PROBLEM: When you reach the line with "Definition np_prod (l" in the data below, begin printing lines exactly, and stop once the line with "Modelled from the spec: the" has been printed.

Dataset entries
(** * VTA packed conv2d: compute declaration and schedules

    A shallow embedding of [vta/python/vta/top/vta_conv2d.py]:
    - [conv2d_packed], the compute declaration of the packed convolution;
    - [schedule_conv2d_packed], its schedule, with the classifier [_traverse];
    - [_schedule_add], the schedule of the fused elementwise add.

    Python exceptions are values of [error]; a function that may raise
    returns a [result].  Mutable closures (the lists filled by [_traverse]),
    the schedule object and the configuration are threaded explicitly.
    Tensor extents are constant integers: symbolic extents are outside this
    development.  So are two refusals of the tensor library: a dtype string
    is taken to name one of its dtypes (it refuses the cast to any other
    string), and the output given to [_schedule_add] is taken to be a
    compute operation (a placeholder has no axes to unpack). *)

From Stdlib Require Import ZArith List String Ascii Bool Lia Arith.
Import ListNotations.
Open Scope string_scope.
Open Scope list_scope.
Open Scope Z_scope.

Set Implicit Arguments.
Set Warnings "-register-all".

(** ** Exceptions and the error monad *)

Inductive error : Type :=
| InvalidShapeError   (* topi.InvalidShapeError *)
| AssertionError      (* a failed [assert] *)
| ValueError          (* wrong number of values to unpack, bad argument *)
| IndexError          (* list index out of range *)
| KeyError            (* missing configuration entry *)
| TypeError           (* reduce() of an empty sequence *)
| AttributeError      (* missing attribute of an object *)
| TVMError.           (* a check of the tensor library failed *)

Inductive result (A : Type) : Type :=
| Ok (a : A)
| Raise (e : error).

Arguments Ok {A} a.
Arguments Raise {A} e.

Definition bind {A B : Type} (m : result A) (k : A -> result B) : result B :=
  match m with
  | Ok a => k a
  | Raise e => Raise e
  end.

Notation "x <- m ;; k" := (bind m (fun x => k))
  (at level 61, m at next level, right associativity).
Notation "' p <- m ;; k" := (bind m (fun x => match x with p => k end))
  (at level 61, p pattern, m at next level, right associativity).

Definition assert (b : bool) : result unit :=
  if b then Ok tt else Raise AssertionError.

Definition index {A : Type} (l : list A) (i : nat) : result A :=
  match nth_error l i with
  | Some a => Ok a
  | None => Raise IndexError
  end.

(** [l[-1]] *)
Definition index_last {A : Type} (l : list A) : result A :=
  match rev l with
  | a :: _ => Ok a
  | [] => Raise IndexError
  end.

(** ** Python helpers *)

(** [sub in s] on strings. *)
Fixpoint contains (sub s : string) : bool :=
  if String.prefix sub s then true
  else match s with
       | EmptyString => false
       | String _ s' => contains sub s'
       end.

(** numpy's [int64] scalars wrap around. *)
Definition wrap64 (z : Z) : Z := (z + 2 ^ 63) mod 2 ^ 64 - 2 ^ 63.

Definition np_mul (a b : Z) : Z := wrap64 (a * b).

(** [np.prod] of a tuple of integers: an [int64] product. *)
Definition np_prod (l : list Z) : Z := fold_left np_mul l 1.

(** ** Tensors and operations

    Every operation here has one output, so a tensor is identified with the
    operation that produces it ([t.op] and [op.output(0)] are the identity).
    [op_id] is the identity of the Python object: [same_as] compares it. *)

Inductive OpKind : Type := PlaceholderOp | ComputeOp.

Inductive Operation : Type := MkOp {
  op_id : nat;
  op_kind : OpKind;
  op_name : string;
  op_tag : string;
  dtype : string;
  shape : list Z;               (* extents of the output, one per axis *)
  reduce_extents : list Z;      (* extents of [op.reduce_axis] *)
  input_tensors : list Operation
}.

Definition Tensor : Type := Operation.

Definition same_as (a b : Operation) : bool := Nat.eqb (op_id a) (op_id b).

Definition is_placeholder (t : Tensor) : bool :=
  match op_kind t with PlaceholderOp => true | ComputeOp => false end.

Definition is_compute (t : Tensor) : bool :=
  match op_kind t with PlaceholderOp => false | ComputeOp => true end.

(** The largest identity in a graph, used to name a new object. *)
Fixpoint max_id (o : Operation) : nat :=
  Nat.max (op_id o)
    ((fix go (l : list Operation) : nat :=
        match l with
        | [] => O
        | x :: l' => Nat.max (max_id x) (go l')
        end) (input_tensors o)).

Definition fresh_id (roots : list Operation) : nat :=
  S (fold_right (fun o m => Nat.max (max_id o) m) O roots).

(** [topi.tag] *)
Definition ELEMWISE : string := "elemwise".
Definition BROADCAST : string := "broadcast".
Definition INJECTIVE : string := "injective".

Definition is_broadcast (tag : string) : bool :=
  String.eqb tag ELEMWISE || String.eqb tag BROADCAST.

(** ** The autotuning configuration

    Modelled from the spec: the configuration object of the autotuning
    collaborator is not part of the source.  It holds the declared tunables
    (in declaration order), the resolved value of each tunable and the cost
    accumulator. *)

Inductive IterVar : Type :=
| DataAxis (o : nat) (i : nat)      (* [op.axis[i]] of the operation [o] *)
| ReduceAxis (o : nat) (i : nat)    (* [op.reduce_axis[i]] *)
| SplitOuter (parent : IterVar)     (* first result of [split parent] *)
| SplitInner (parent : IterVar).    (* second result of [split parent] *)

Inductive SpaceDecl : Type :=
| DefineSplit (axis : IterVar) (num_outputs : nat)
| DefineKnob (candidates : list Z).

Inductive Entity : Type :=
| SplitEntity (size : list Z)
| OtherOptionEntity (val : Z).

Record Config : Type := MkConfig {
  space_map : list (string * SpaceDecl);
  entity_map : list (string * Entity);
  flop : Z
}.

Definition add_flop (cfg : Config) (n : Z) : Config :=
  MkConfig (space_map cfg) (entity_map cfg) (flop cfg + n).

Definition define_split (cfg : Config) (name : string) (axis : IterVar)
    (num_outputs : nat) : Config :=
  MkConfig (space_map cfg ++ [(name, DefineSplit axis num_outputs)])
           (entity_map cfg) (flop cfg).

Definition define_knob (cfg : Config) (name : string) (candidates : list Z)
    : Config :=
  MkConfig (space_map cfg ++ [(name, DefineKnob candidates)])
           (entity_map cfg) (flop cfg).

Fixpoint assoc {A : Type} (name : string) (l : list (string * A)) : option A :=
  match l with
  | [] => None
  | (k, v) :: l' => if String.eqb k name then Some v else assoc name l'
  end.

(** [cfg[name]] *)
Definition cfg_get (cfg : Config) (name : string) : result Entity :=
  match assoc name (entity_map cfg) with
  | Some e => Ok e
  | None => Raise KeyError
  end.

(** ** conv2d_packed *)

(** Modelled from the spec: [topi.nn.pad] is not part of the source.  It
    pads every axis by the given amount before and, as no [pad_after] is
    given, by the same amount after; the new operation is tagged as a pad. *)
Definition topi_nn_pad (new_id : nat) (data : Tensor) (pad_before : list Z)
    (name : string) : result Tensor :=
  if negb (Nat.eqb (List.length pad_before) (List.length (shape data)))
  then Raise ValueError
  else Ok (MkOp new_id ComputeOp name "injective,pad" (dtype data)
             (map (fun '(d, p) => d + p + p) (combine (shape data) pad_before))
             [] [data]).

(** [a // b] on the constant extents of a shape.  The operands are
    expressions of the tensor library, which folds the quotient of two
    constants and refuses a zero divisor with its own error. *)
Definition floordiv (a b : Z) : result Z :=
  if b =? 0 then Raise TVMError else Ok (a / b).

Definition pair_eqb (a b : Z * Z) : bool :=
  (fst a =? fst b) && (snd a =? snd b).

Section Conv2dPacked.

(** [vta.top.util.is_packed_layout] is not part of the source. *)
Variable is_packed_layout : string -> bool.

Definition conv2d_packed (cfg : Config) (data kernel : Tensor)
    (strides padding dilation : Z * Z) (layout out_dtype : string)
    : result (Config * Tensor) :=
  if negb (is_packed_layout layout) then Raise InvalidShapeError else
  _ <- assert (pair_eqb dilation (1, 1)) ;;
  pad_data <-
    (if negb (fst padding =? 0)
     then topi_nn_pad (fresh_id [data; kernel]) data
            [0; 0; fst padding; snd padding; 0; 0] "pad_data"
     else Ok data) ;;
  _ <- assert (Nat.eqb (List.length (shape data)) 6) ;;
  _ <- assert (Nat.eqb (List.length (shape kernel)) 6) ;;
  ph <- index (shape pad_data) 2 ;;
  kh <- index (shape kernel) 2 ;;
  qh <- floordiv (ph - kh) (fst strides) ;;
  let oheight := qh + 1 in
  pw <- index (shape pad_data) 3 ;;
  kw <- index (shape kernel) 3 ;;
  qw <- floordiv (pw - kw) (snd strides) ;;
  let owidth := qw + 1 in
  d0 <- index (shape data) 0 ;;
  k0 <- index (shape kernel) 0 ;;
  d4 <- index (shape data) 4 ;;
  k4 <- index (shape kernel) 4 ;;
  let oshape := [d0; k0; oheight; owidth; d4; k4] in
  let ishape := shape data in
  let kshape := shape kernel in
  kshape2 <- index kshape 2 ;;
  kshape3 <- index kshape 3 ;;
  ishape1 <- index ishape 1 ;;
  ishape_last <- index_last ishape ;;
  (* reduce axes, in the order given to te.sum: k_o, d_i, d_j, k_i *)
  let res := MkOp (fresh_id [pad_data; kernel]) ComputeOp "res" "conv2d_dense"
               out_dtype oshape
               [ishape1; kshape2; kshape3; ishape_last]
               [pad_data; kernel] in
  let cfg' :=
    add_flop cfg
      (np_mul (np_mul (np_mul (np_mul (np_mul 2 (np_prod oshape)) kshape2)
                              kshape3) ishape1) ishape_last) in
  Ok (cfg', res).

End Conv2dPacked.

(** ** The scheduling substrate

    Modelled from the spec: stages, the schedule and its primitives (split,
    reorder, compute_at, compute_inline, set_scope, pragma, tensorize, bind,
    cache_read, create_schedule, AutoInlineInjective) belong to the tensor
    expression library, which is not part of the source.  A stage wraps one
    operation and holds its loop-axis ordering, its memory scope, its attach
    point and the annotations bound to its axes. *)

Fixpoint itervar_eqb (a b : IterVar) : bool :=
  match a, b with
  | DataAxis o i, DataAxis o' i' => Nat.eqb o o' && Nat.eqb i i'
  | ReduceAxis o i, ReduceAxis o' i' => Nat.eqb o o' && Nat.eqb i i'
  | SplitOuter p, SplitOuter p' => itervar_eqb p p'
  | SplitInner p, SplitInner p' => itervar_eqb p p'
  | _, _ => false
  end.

==

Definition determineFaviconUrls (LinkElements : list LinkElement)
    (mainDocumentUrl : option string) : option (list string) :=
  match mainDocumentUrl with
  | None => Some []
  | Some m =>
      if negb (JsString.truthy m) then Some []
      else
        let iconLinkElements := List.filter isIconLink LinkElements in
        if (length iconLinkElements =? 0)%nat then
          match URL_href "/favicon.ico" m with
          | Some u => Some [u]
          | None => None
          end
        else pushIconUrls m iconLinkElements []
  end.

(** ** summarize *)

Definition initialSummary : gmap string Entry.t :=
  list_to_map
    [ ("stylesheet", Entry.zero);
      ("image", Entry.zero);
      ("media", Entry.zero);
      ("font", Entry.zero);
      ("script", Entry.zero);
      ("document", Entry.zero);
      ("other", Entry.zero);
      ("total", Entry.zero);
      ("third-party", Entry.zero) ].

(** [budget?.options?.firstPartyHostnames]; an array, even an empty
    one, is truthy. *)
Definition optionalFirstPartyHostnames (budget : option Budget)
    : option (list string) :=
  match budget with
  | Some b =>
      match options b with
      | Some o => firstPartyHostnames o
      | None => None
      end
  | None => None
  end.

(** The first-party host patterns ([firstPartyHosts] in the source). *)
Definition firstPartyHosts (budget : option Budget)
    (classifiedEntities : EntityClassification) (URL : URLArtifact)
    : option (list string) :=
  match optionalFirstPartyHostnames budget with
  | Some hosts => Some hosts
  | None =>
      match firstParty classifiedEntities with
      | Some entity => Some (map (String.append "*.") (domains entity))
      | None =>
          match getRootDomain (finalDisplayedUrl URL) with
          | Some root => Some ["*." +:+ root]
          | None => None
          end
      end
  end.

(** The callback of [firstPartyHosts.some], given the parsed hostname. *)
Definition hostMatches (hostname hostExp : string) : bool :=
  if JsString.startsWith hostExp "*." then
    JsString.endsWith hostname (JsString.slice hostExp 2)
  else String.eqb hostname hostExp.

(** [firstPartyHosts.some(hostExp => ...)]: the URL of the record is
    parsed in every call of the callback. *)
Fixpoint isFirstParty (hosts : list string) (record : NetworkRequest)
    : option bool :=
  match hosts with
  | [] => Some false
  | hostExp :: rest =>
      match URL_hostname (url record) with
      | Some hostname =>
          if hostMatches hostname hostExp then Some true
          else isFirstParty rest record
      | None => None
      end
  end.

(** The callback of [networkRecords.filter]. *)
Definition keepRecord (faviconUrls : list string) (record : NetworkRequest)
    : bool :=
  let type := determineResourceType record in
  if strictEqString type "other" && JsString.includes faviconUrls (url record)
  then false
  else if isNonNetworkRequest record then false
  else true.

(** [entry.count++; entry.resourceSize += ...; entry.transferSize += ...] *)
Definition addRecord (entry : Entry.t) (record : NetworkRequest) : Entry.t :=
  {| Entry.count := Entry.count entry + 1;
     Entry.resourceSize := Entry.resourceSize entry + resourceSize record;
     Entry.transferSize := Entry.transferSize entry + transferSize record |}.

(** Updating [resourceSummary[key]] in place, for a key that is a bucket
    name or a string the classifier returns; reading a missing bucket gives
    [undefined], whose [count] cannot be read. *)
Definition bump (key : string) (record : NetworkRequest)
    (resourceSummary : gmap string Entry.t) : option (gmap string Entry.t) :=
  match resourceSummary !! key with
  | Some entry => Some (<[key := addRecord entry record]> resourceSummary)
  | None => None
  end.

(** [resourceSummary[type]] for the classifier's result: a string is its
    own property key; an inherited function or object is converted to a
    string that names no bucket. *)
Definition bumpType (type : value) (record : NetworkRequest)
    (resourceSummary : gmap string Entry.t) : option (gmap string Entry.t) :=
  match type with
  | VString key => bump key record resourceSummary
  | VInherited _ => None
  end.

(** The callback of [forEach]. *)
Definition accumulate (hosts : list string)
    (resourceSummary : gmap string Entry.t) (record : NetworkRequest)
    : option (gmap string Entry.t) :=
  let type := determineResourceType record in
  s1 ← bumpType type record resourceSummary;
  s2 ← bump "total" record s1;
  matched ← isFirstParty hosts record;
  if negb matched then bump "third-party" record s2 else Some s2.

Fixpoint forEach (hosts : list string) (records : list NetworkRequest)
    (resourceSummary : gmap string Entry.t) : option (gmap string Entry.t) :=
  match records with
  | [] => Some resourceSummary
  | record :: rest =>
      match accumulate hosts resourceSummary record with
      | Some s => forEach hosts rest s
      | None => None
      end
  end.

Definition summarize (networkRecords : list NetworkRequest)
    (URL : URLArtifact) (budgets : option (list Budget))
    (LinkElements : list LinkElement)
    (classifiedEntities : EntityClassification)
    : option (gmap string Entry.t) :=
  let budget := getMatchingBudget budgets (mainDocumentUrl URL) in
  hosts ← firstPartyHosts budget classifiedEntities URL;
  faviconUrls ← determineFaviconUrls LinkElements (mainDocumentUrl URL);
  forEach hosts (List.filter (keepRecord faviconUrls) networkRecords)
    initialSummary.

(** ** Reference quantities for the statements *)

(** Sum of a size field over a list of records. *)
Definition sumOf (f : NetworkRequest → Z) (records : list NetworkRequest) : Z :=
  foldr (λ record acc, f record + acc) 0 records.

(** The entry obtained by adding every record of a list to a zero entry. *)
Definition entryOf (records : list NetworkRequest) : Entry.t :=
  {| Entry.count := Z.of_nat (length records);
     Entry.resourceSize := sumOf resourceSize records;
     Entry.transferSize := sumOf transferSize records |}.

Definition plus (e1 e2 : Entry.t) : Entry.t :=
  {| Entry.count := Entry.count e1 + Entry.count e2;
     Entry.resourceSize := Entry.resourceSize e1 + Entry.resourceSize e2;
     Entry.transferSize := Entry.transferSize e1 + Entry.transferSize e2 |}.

SOLUTION:
Definition np_prod (l : list Z) : Z := fold_left np_mul l 1.

(** ** Tensors and operations

    Every operation here has one output, so a tensor is identified with the
    operation that produces it ([t.op] and [op.output(0)] are the identity).
    [op_id] is the identity of the Python object: [same_as] compares it. *)

Inductive OpKind : Type := PlaceholderOp | ComputeOp.

Inductive Operation : Type := MkOp {
  op_id : nat;
  op_kind : OpKind;
  op_name : string;
  op_tag : string;
  dtype : string;
  shape : list Z;               (* extents of the output, one per axis *)
  reduce_extents : list Z;      (* extents of [op.reduce_axis] *)
  input_tensors : list Operation
}.

Definition Tensor : Type := Operation.

Definition same_as (a b : Operation) : bool := Nat.eqb (op_id a) (op_id b).

Definition is_placeholder (t : Tensor) : bool :=
  match op_kind t with PlaceholderOp => true | ComputeOp => false end.

Definition is_compute (t : Tensor) : bool :=
  match op_kind t with PlaceholderOp => false | ComputeOp => true end.

(** The largest identity in a graph, used to name a new object. *)
Fixpoint max_id (o : Operation) : nat :=
  Nat.max (op_id o)
    ((fix go (l : list Operation) : nat :=
        match l with
        | [] => O
        | x :: l' => Nat.max (max_id x) (go l')
        end) (input_tensors o)).

Definition fresh_id (roots : list Operation) : nat :=
  S (fold_right (fun o m => Nat.max (max_id o) m) O roots).

(** [topi.tag] *)
Definition ELEMWISE : string := "elemwise".
Definition BROADCAST : string := "broadcast".
Definition INJECTIVE : string := "injective".

Definition is_broadcast (tag : string) : bool :=
  String.eqb tag ELEMWISE || String.eqb tag BROADCAST.

(** ** The autotuning configuration

    Modelled from the spec: the configuration object of the autotuning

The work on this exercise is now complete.